Dot put up her hand. "Don't even say that."

"No, I don't mean-"

"I'll tell you the one time I had hope was when Howard had himself a girlfriend. He moved out of the house, moved in with her. That made a real difference. He wasn't interested in going back and Kitty wasn't interested in having him. I could see her starting to get on with her life. It lasted more than six months. That was promising."

"So what happened?"

"Well, the girl threw him out, of course. If she'd had a grain of sand in her head she would have figured him out sooner or later. God, I would have given her every cent I had to keep him. She threw him out and then there was no place to go but home. He's got his name on the deed to the house. There's not enough money to buy another house. Howard and Kitty are fighting and he's sleeping on the couch and then one day, bang, he's not sleeping on the couch anymore. What do you say?"

"I don't know," Sabine said, not sure whether the question was rhetorical.

"You say, 'Hello, Howard, haven't seen you around here lately.'"

"How long ago was that?"

"Three or four years now." Dot pushed up from the table and started picking up plates. "There are some little birds around here who'll be mighty happy with these pancakes."
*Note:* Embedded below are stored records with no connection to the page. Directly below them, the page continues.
(** [for (i = 0; i < size; i++) test[i] = v], which is [ngx_memzero] too. *)
Fixpoint fill_loop (n : nat) (i v : Z) (test : list Z) : option (list Z) :=
  match n with
  | O => Some test
  | S n' => test ← arr_put test i v; fill_loop n' (i + 1) v test
  end.

Definition fill (size v : Z) (test : list Z) : option (list Z) :=
  fill_loop (Z.to_nat size) 0 v test.

(** One size: the elements are counted, until a bucket is too large. *)
Fixpoint try_size (names : list ngx_hash_key_t) (size bucket_size : Z) (test : list Z)
    : option (bool * list Z) :=
  match names with
  | [] => Some (true, test)
  | name :: names' =>
      match str_data (hk_key name) with
      | None => try_size names' size bucket_size test
      | Some _ =>
          let key := hk_key_hash name mod size in
          t ← arr_get test key;
          let t := uint 16 (t + elt_size name) in
          test ← arr_put test key t;
          if uint 16 bucket_size <? t then Some (false, test)
          else try_size names' size bucket_size test
      end
  end.

(** [for (size = start; size <= max_size; size++)]: the size the loop ends
    with, [max_size + 1] when none was found. *)
Fixpoint size_loop (n : nat) (names : list ngx_hash_key_t) (size bucket_size : Z) (test : list Z)
    : option (Z * list Z) :=
  match n with
  | O => Some (size, test)
  | S n' =>
      test ← fill size 0 test;
      '(found, test) ← try_size names size bucket_size test;
      if (found : bool) then Some (size, test) else size_loop n' names (size + 1) bucket_size test
  end.

(** The second count, of all elements. *)
Fixpoint count_loop (names : list ngx_hash_key_t) (size : Z) (test : list Z) : option (list Z) :=
  match names with
  | [] => Some test
  | name :: names' =>
      match str_data (hk_key name) with
      | None => count_loop names' size test
      | Some _ =>
          let key := hk_key_hash name mod size in
          t ← arr_get test key;
          test ← arr_put test key (uint 16 (t + elt_size name));
          count_loop names' size test
      end
  end.

(** The sizes of the buckets, rounded up to cache lines, and their sum. *)
Fixpoint round_loop (n : nat) (i : Z) (test : list Z) (len : Z) : option (list Z * Z) :=
  match n with
  | O => Some (test, len)
  | S n' =>
      t ← arr_get test i;
      if t =? ptr_size then round_loop n' (i + 1) test len
      else
        let t := uint 16 (ngx_align t ngx_cacheline_size) in
        test ← arr_put test i t;
        round_loop n' (i + 1) test (uint ptr_bits (len + t))
  end.

(** The addresses of the buckets. *)
Fixpoint place_loop (n : nat) (i : Z) (test : list Z) (elts : Z) (buckets : list Z)
    : option (list Z) :=
  match n with
  | O => Some buckets
  | S n' =>
      t ← arr_get test i;
      if t =? ptr_size then place_loop n' (i + 1) test elts buckets
      else
        buckets ← arr_put buckets i elts;
        place_loop n' (i + 1) test (elts + t) buckets
  end.
(* ===== verification/ByteMachine.v ===== *)
(** * Byte-driven state machines

    The shape the incremental parsers of nginx share:

      for (p = b->pos; p < b->last; p++) { ch = *p; switch (state) { ... } }

    with the exits [break] (next byte), [p--; break] (the same byte again, in
    another state), and a [return] or [goto] out of the loop.  A parser is a step
    function; [go] is its loop over the bytes received so far, of which
    [b->last] is the end.  The theorems of this file are proved once, against the
    class [Machine], for every parser of the library. *)

From S2P Require Import Prelude.

(** What the switch does with one byte; [X] names the exits. *)
Inductive action (S X : Type) :=
  | Continue (s : S)
  | Rescan (s : S)
  | Leave (x : X) (s : S).
Arguments Continue {S X} s.
Arguments Rescan {S X} s.
Arguments Leave {S X} x s.

(** How the loop ends: at [b->last], by an exit at [p], or (never, see
    [go_total]) for want of fuel. *)
Inductive outcome (S X : Type) :=
  | Ended (s : S) (p : nat)
  | Left (x : X) (s : S) (p : nat)
  | NoFuel.
Arguments Ended {S X} s p.
Arguments Left {S X} x s p.
Arguments NoFuel {S X}.

Section Loop.
Context {S X : Type} (step : list Z -> nat -> Z -> S -> action S X).

Fixpoint run (fuel : nat) (buf : list Z) (p : nat) (s : S) : outcome S X :=
  match buf !! p with
  | None => Ended s p
  | Some ch =>
      match fuel with
      | O => NoFuel
      | Datatypes.S fuel' =>
          match step buf p ch s with
          | Continue s' => run fuel' buf (Datatypes.S p) s'
          | Rescan s' => run fuel' buf p s'
          | Leave x s' => Left x s' p
          end
      end
  end.

(** Two steps for every byte, since a byte is looked at again at most once. *)
Definition go (buf : list Z) (p : nat) (s : S) : outcome S X :=
  run (2 * (length buf - p) + 1) buf p s.
End Loop.

(** What a parser promises the loop: [rank] tells the states that may look at a
    byte without consuming it, and a step depends only on the bytes up to [p]. *)
Class Machine {S X : Type} (step : list Z -> nat -> Z -> S -> action S X) (rank : S -> nat) := {
  rank_le : forall s, (rank s <= 1)%nat;
  rescan_lt : forall buf p ch s s', step buf p ch s = Rescan s' -> (rank s' < rank s)%nat;
  step_local : forall buf more p ch s, (p < length buf)%nat ->
    step (buf ++ more) p ch s = step buf p ch s
}.

Section Theory.
Context {S X : Type} (step : list Z -> nat -> Z -> S -> action S X) (rank : S -> nat).
Context `{!Machine step rank}.

Lemma run_fuel f1 f2 buf p s :
  (2 * (length buf - p) + rank s <= f1)%nat -> (2 * (length buf - p) + rank s <= f2)%nat ->
  run step f1 buf p s = run step f2 buf p s.
Proof.
  revert f2 p s. induction f1 as [|f1 IH]; intros f2 p s H1 H2.
  - assert (E : buf !! p = None) by (apply lookup_ge_None; lia).
    destruct f2; cbn [run]; by rewrite E.
  - destruct (buf !! p) as [ch|] eqn:E.
    2:{ destruct f2; cbn [run]; by rewrite E. }
    apply lookup_lt_Some in E as Hp. destruct f2 as [|f2]; [lia|]. cbn [run]. rewrite E.
    destruct (step buf p ch s) as [s'|s'|x s'] eqn:Es; [| |done].
    + pose proof (rank_le s'). apply IH; lia.
    + apply rescan_lt in Es. apply IH; lia.
Qed.

Lemma run_go fuel buf p s :
  (2 * (length buf - p) + rank s <= fuel)%nat -> run step fuel buf p s = go step buf p s.
Proof. intros. unfold go. pose proof (rank_le s). apply run_fuel; lia. Qed.

(** One turn of the loop. *)
Lemma go_step buf p s :
  go step buf p s =
    match buf !! p with
    | None => Ended s p
    | Some ch =>
        match step buf p ch s with
        | Continue s' => go step buf (Datatypes.S p) s'
        | Rescan s' => go step buf p s'
        | Leave x s' => Left x s' p
        end
    end.
Proof.
  pose proof (rank_le s).
  rewrite <- (run_go (Datatypes.S (2 * (length buf - p) + rank s))) by lia. cbn [run].
  destruct (buf !! p) as [ch|] eqn:E; [|done]. apply lookup_lt_Some in E as Hp.
  destruct (step buf p ch s) as [s'|s'|x s'] eqn:Es; [| |done].
  - pose proof (rank_le s'). apply run_go. lia.
  - apply rescan_lt in Es. apply run_go. lia.
Qed.

(** The turn of the loop that reads [c], seen as moving [c] to the bytes read. *)
Lemma go_cons pre c post s :
  go step (pre ++ c :: post) (length pre) s =
    match step (pre ++ c :: post) (length pre) c s with
    | Continue s' => go step ((pre ++ [c]) ++ post) (length (pre ++ [c])) s'
    | Rescan s' => go step (pre ++ c :: post) (length pre) s'
    | Leave x s' => Left x s' (length pre)
    end.
Proof.
  rewrite go_step at 1. rewrite list_lookup_middle by done.
  destruct (step _ _ c s); [|done|done]. rewrite <- app_assoc, length_app. cbn [app length].
  by rewrite Nat.add_1_r.
Qed.

(** Induction over the turns of the loop. *)
Lemma go_ind (P : list Z -> nat -> S -> outcome S X -> Prop) buf :
  (forall p s, buf !! p = None -> P buf p s (Ended s p)) ->
  (forall p s ch x s', buf !! p = Some ch -> step buf p ch s = Leave x s' -> P buf p s (Left x s' p)) ->
  (forall p s ch s' o, buf !! p = Some ch -> step buf p ch s = Continue s' ->
     P buf (Datatypes.S p) s' o -> P buf p s o) ->
  (forall p s ch s' o, buf !! p = Some ch -> step buf p ch s = Rescan s' ->
     P buf p s' o -> P buf p s o) ->
  forall p s, P buf p s (go step buf p s).
Proof.
  intros H0 HL HC HR p s. remember (2 * (length buf - p) + rank s)%nat as n eqn:Hn.
  revert p s Hn. induction n as [n IH] using lt_wf_ind. intros p s ->.
  rewrite go_step. destruct (buf !! p) as [ch|] eqn:E; [|by apply H0].
  apply lookup_lt_Some in E as Hp. destruct (step buf p ch s) as [s'|s'|x s'] eqn:Es.
  - eapply HC; eauto. pose proof (rank_le s'). eapply IH; [|reflexivity]. lia.
  - eapply HR; eauto. apply rescan_lt in Es. eapply IH; [|reflexivity]. lia.
  - by eapply HL.
Qed.

(** The loop always returns. *)
Lemma go_total buf p s : go step buf p s <> NoFuel.
Proof. revert p s. apply (go_ind (fun _ _ _ o => o <> NoFuel)); done. Qed.

(** The position never goes back, and an exit happens inside the buffer. *)
Lemma go_pos buf p s :
  match go step buf p s with
  | Ended _ p' => p' = Nat.max p (length buf)
  | Left _ _ p' => (p <= p' < length buf)%nat
  | NoFuel => False
  end.
Proof.
  revert p s. apply (go_ind (fun buf p _ o => match o with
    | Ended _ p' => p' = Nat.max p (length buf)
    | Left _ _ p' => (p <= p' < length buf)%nat | NoFuel => False end)).
  - intros p s H. apply lookup_ge_None in H. lia.
  - intros p s ch x s' H _. apply lookup_lt_Some in H. lia.
  - intros p s ch s' o Hp _ H. apply lookup_lt_Some in Hp. destruct o; lia.
  - intros p s ch s' o _ _ H. done.
Qed.

(** Parsing may stop at the end of what was received and go on when more has
    arrived: the result is that of parsing it all at once. *)
Lemma go_resume buf more p s s' p' :
  go step buf p s = Ended s' p' -> go step (buf ++ more) p s = go step (buf ++ more) p' s'.
Proof.
  revert p s. apply (go_ind (fun _ p s o => o = Ended s' p' ->
    go step (buf ++ more) p s = go step (buf ++ more) p' s')).
  - intros p s _ [= -> ->]. done.
  - done.
  - intros p s ch s1 o Hp Hs IH Ho. apply lookup_lt_Some in Hp as Hlt.
    rewrite go_step, lookup_app_l, Hp, step_local, Hs by done. by apply IH.
  - intros p s ch s1 o Hp Hs IH Ho. apply lookup_lt_Some in Hp as Hlt.
    rewrite go_step, lookup_app_l, Hp, step_local, Hs by done. by apply IH.
Qed.

(** Once an exit is taken, later bytes do not matter. *)
Lemma go_stable buf more p s x s' p' :
  go step buf p s = Left x s' p' -> go step (buf ++ more) p s = Left x s' p'.
Proof.
  revert p s. apply (go_ind (fun _ p s o => o = Left x s' p' ->
    go step (buf ++ more) p s = Left x s' p')).
  - done.
  - intros p s ch y s1 Hp Hs [= -> -> ->]. apply lookup_lt_Some in Hp as Hlt.
    by rewrite go_step, lookup_app_l, Hp, step_local, Hs by done.
  - intros p s ch s1 o Hp Hs IH Ho. apply lookup_lt_Some in Hp as Hlt.
    rewrite go_step, lookup_app_l, Hp, step_local, Hs by done. by apply IH.
  - intros p s ch s1 o Hp Hs IH Ho. apply lookup_lt_Some in Hp as Hlt.
    rewrite go_step, lookup_app_l, Hp, step_local, Hs by done. by apply IH.
Qed.

(** An invariant of the parser's state that every step keeps. *)
Lemma go_invariant (I : list Z -> nat -> S -> Prop) (Q : list Z -> nat -> X -> S -> Prop) buf :
  (forall p s ch s', buf !! p = Some ch -> I buf p s -> step buf p ch s = Continue s' ->
     I buf (Datatypes.S p) s') ->
  (forall p s ch s', buf !! p = Some ch -> I buf p s -> step buf p ch s = Rescan s' -> I buf p s') ->
  (forall p s ch x s', buf !! p = Some ch -> I buf p s -> step buf p ch s = Leave x s' -> Q buf p x s') ->
  forall p s, I buf p s ->
    match go step buf p s with
    | Ended s' p' => I buf p' s'
    | Left x s' p' => Q buf p' x s'
    | NoFuel => False
    end.
Proof.
  intros HC HR HL. apply (go_ind (fun buf p s o => I buf p s -> match o with
    | Ended s' p' => I buf p' s' | Left x s' p' => Q buf p' x s' | NoFuel => False end)).
  - done.
  - intros p s ch x s' Hp Hs HI. eapply HL; eauto.
  - intros p s ch s' o Hp Hs IH HI. eapply IH, HC; eauto.
  - intros p s ch s' o Hp Hs IH HI. eapply IH, HR; eauto.
Qed.

(** A change of state the steps do not notice goes through the loop. *)
Definition map_outcome (f : S -> S) (o : outcome S X) : outcome S X :=
  match o with Ended s p => Ended (f s) p | Left x s p => Left x (f s) p | NoFuel => NoFuel end.

Lemma go_map (f : S -> S) buf :
  (forall p ch s, step buf p ch (f s) =
     match step buf p ch s with
     | Continue s' => Continue (f s') | Rescan s' => Rescan (f s') | Leave x s' => Leave x (f s')
     end) ->
  forall p s, go step buf p (f s) = map_outcome f (go step buf p s).
Proof.
  intros Hf. apply (go_ind (fun _ p s o => go step buf p (f s) = map_outcome f o));
    intros; rewrite go_step.
  - by rewrite H.
  - by rewrite H, Hf, H0.
  - by rewrite H, Hf, H0.
  - by rewrite H, Hf, H0.
Qed.

(** Two states the steps do not tell apart, and keep so, lead to results that
    differ in the state only. *)
Definition rel_action (R : S -> S -> Prop) (a b : action S X) : Prop :=
  match a, b with
  | Continue s, Continue t => R s t
  | Rescan s, Rescan t => R s t
  | Leave x s, Leave y t => x = y /\ R s t
  | _, _ => False
  end.

Definition rel_outcome (R : S -> S -> Prop) (a b : outcome S X) : Prop :=
  match a, b with
  | Ended s p, Ended t q => p = q /\ R s t
  | Left x s p, Left y t q => x = y /\ p = q /\ R s t
  | _, _ => False
  end.

Lemma go_rel (R : S -> S -> Prop) buf :
  (forall p ch s t, R s t -> rel_action R (step buf p ch s) (step buf p ch t)) ->
  forall p s t, R s t -> rel_outcome R (go step buf p s) (go step buf p t).
Proof.
  intros Hr p s. revert p s. apply (go_ind (fun _ p s o => forall t, R s t ->
    rel_outcome R o (go step buf p t))).
  - intros p s E t HR. rewrite go_step, E. done.
  - intros p s ch x s' E Es t HR. rewrite go_step, E. specialize (Hr p ch s t HR).
    rewrite Es in Hr. by destruct (step buf p ch t); simpl in *; try tauto.
  - intros p s ch s' o E Es IH t HR. rewrite go_step, E. specialize (Hr p ch s t HR).
    rewrite Es in Hr. destruct (step buf p ch t); simpl in *; try tauto. by apply IH.
  - intros p s ch s' o E Es IH t HR. rewrite go_step, E. specialize (Hr p ch s t HR).
    rewrite Es in Hr. destruct (step buf p ch t); simpl in *; try tauto. by apply IH.
Qed.

(** A run of bytes on which the parser stays in states of the form [f s]. *)
Lemma go_while (f : nat -> S) (run_of : list Z) pre post :
  (forall i ch, run_of !! i = Some ch ->
     step (pre ++ run_of ++ post) (length pre + i) ch (f i) = Continue (f (Datatypes.S i))) ->
  go step (pre ++ run_of ++ post) (length pre) (f O) =
    go step (pre ++ run_of ++ post) (length pre + length run_of) (f (length run_of)).
Proof.
  intros H.
  assert (G : forall n, (n <= length run_of)%nat ->
    go step (pre ++ run_of ++ post) (length pre) (f O) =
    go step (pre ++ run_of ++ post) (length pre + n) (f n)).
  { induction n as [|n IH]; intros Hn; [by rewrite Nat.add_0_r|]. rewrite IH by lia.
    destruct (run_of !! n) as [ch|] eqn:E; [|apply lookup_ge_None in E; lia].
    rewrite go_step, lookup_app_r by lia.
    replace (length pre + n - length pre)%nat with n by lia.
    rewrite lookup_app_l, E by lia. rewrite (H n ch E). f_equal. lia. }
  by apply G.
Qed.

(** A parser that looks at nothing but the current byte gives the same result
    wherever the buffer lies. *)
Definition shift_outcome (k : nat) (o : outcome S X) : outcome S X :=
  match o with Ended s p => Ended s (k + p) | Left x s p => Left x s (k + p) | NoFuel => NoFuel end.

Lemma go_shift pre buf :
  (forall p ch s, step (pre ++ buf) (length pre + p) ch s = step buf p ch s) ->
  forall p s, go step (pre ++ buf) (length pre + p) s = shift_outcome (length pre) (go step buf p s).
Proof.
  intros Hs. apply (go_ind (fun _ p s o =>
    go step (pre ++ buf) (length pre + p) s = shift_outcome (length pre) o));
    intros; rewrite go_step, lookup_app_r by lia;
    replace (length pre + p - length pre)%nat with p by lia; rewrite H; try done.
  - by rewrite Hs, H0.
  - rewrite Hs, H0. by rewrite <- Nat.add_succ_r.
  - by rewrite Hs, H0.
Qed.
End Theory.
Lemma code_run a b c post pre maj min v s0 e :
  digit a -> digit b -> digit c ->
  go sl_step (pre ++ dec [a; b; c] ++ post) (length pre)
      (sw_status, maj, min, mkStatus v 0 0 s0 e) =
    go sl_step ((pre ++ dec [a; b; c]) ++ post) (length (pre ++ dec [a; b; c]))
      (sw_space_after_status, maj, min,
       mkStatus v (100 * a + 10 * b + c) 3 (Some (length pre)) e).
Proof.
  intros Ha Hb Hc. cbn [dec map app].
  rewrite (go_cons sl_step sl_rank), status_digit by (unfold digit in *; lia).
  change (0 + 1 =? 3) with false. cbv iota.
  rewrite (go_cons sl_step sl_rank), status_digit by (unfold digit in *; lia).
  change (0 + 1 + 1 =? 3) with false. cbv iota.
  rewrite (go_cons sl_step sl_rank), status_digit by (unfold digit in *; lia).
  change (0 + 1 + 1 + 1 =? 3) with true. cbv iota.
  rewrite <- !app_assoc. cbn [app]. do 2 f_equal. f_equal; [lia|]. f_equal.
  rewrite !length_app. cbn [length]. lia.
Qed.

(** From the code to the end of the line. *)
Lemma code_text_run a b c text eol rest pre maj min v s0 :
  digit a -> digit b -> digit c -> Forall text_char text ->
  (text = [] \/ head text = Some cSP \/ head text = Some cDOT) -> is_eol eol ->
  final_end (go sl_step (pre ++ dec [a; b; c] ++ text ++ eol ++ rest) (length pre)
      (sw_status, maj, min, mkStatus v 0 0 s0 None)) =
    Some (maj, min, mkStatus v (100 * a + 10 * b + c) 3 (Some (length pre))
                      (Some (length pre + 3 + length text)%nat),
          length pre + 3 + length text + length eol - 1)%nat.
Proof.
  intros Ha Hb Hc Ht Hh He. rewrite code_run by done.
  assert (E : length (pre ++ dec [a; b; c]) = (length pre + 3)%nat) by (by rewrite length_app).
  destruct text as [|d text].
  - cbn [app]. rewrite eol_run by auto. rewrite E. cbn. by rewrite !Nat.add_0_r.
  - apply Forall_cons in Ht as [_ Ht].
    assert (Hd : forall buf p s, sl_step buf p d (sw_space_after_status, maj, min, s)
      = Continue (sw_status_text, maj, min, s)).
    { intros. cbn [sl_step case_space_after_status].
      destruct Hh as [|[Hh|Hh]]; [done| |]; injection Hh as ->; done. }
    rewrite <- app_comm_cons, (go_cons sl_step sl_rank), Hd, text_run by done.
    rewrite length_app, E. cbn. repeat (f_equal; try lia).
Qed.
(** One turn for a black sibling; [k] is the colour of the parent. *)
Lemma wp_rest d k p u w n c s (Q : Z -> rb A -> Prop) :
  held c (nd d k p u w) s -> (u = E -> tpar u p.1 s0) -> rbt n u -> redb u = false ->
  rbt (S n) w -> redb w = false ->
  (forall s' t, held c t s' -> short (if decide (k = Red) then n else S n) t -> redb t = bool_decide (k = Red) -> t <> E ->
     Q (ptr_of sentinel t) s') ->
  (forall s' t, held c t s' -> redb t = bool_decide (k = Red) ->
     rbt (if decide (k = Red) then S n else S (S n)) t -> Q (root s') s') ->
  wp (delete_rest sentinel d (ptr_of sentinel u) (ptr_of sentinel w)) s Q.
Proof.
  intros H HE Hu Ru Hw Rw HQ1 HQ2. destruct w as [|kw a0 w b0]; [inversion Hw|]. destruct kw; [done|]. simpl ptr_of.
  destruct (nd_any Left d Black w a0 b0) as (a & b & Ew). simpl in Ew. rewrite Ew in H, Hw.
  apply rbt_black in Hw as (m & Hm & Ha & Hb). injection Hm as <-.
  destruct (redb b) eqn:Rb; [|destruct (redb a) eqn:Ra].
  - destruct b as [|[] b1 v b2]; try done. destruct (nd_any Left d Red v b1 b2) as (e1 & e2 & Ev). simpl in Ev.
    rewrite Ev in H, Hb. apply rbt_red in Hb as (He1 & He2 & _ & _).
    eapply wp_rest_far; [exact H|done|]. intros s' H'. eapply HQ2; [exact H'|apply redb_nd|].
    destruct k; simpl; [apply rbt_red; rewrite !redb_nd; split_and!; try done|apply rbt_black; exists (S n); split_and!; try done];
      apply rbt_black; eauto.
  - destruct a as [|[] a1 v a2]; try done. destruct (nd_any Left d Red v a1 a2) as (e1 & e2 & Ev). simpl in Ev.
    rewrite Ev in H, Ha. apply rbt_red in Ha as (He1 & He2 & _ & _).
    eapply wp_rest_near; [exact H|done|done|]. intros s' H'. eapply HQ2; [exact H'|apply redb_nd|].
    destruct k; simpl; [apply rbt_red; rewrite !redb_nd; split_and!; try done|apply rbt_black; exists (S n); split_and!; try done];
      apply rbt_black; eauto.
  - eapply wp_rest_recolour; [exact H|done|done|done|]. intros s' H'. rewrite <- (ptr_nd sentinel d k p u (nd d Red w a b)).
    apply HQ1; [done| |apply redb_nd|apply nd_E]. unfold short. rewrite redb_nd, blacken_nd. destruct k; simpl;
      apply rbt_black; exists n; split_and!; try done; by apply rbt_red.
Qed.
Lemma wp_delete_fix fuel n c u s Q :
  held c u s -> short n u -> rbc (S n) c -> (forall f c', c = f :: c' -> u = E -> tpar u (f_elt f).1 s0) ->
  (length c + (if redb u then 0 else 1) < fuel)%nat ->
  (forall s' W m, held [] W s' -> rbt m W -> redb W = false -> Q tt s') ->
  wp (delete_fix sentinel fuel (ptr_of sentinel u)) s Q.
Proof.
  intros H Hu Hc HE Hf HQ. revert n c u s H Hu Hc HE Hf.
  induction fuel as [|fuel IH]; intros n c u s H Hu Hc HE Hf; [lia|].
  assert (Hend : forall m, rbt m (blacken u) -> rbc m c -> wp (ngx_rbt_black (ptr_of sentinel u)) s Q).
  { intros m Hm Hcm. eapply wp_blacken; [exact H|]. intros s' H'.
    destruct (rbt_plug m c (blacken u)) as [k Hk]; [done|done|by rewrite blacken_blk|].
    eapply HQ; [exact (held_plug _ _ _ H')|exact Hk|]. destruct c as [|f c]; [apply blacken_blk|by apply (blk_plug m)]. }
  simpl delete_fix. do 2 wp_step. destruct c as [|f c].
  { pose proof (held_root _ _ _ _ H) as Hr. simpl in Hr. rewrite Hr, Z.eqb_refl. do 2 wp_step.
    unfold short in Hu. destruct (redb u); [by apply (Hend (S n))|]. destruct (blacken_rbt _ _ Hu) as [m Hm]. by apply (Hend m). }
  pose proof (held_not_root _ _ _ _ _ H) as Hr. destruct (Z.eqb_spec (ptr_of sentinel u) (root s)); [done|].
  apply wp_bind. eapply held_is_black; [exact H|]. unfold short in Hu. destruct (redb u) eqn:Ru; simpl; [by apply (Hend (S n))|].
  destruct f as [d k p w]. destruct Hc as [Hw Hc]. simpl in Hw, Hc. specialize (HE _ _ eq_refl). simpl in HE.
  apply held_up in H. unfold plug1 in H. cbn [f_side f_col f_elt f_sib] in H.
  destruct (held_tpar _ _ _ _ _ _ _ H HE) as (m0 & Hn0 & Hp0). cells_of H. do 2 wp_step. rewrite Hp0. do 2 wp_step.
  assert (HwE : w <> E) by (intros ->; inversion Hw).
  rewrite side_test.
  2:{ pose proof (held_ne sentinel (s0 := s0) (L := L) (p0 := p0) c (opp d) k p w u s) as Hne. rewrite nd_opp in Hne.
      destruct (Hne H) as (_ & _ & _ & Hne'). intros He. by apply Hne'. }
  apply wp_bind. unfold delete_half. apply wp_bind. simpl in Hf. rewrite Nat.add_1_r in Hf.
  destruct (redb w) eqn:Rw.
  - destruct w as [|[] a0 w b0]; try done. destruct k; [naive_solver|].
    destruct (nd_any Left d Red w a0 b0) as (a & b & Ew). simpl in Ew. rewrite Ew in H, Hw.
    apply rbt_red in Hw as (Ha & Hb & Ra & Rb). eapply wp_sibling_red; [exact H|done|]. intros s1 H1%held_near.
    assert (Hc1 : rbc (S n) (mkFrame d Black w b :: c)) by done.
    eapply wp_rest; [exact H1|done|done|done|done|done| |]; simpl.
    + intros s2 t H2 Ht Rt HtE. apply (IH n (mkFrame d Black w b :: c)); [done|done|done|done|]. rewrite Rt. simpl. lia.
    + intros s2 t H2 Rt Ht. destruct fuel; [lia|]. by eapply wp_fix_done; [exact H2|exact Ht|done|by right|..].
  - eapply wp_sibling_black; [exact H|done|done|]. eapply wp_rest; [exact H|done|done|done|done|done| |].
    + intros s2 t H2 Ht Rt HtE.
      apply (IH (if decide (k = Red) then n else S n) c); [done|done| |done|].
      * destruct k; simpl; [by destruct Hc as (_ & _ & Hc)|done].
      * rewrite Rt. destruct k; simpl; lia.
    + intros s2 t H2 Rt Ht. destruct fuel; [lia|].
      eapply wp_fix_done; [exact H2|exact Ht| | | |done].
      * destruct k; simpl; [by destruct Hc as (_ & _ & Hc)|done].
      * destruct k; simpl in *; [right; naive_solver|by left].
      * intros ->. destruct k; simpl in *; [naive_solver|done].
Qed.
End Balance.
Sabine stayed at the table, tracing lines through her syrup with her fork, her mind full of her sister-in-law.

"Listen to me, Sabine. I know you like Kitty a lot. I knew you would from the first time I met you. I'd like her even if she wasn't my daughter. But you can't let yourself become overly involved with how her life's going to turn out. Bertie and I go around about this all the time. She thinks I should make Kitty leave Howard and come home. She thinks I can do that. But I can't and you can't, either. Kitty's going to play her hand. There's just no saying how long it's going to take her."

Sabine nodded. She had spent the better part of her life in love with one basically unobtainable Fetters. The idea of somehow setting her sights on another one, one that she had no idea what to do with anyway, was ludicrous. "You're right."

"'You're right,'" Dot said. "Now, why don't my own children ever say that to me?"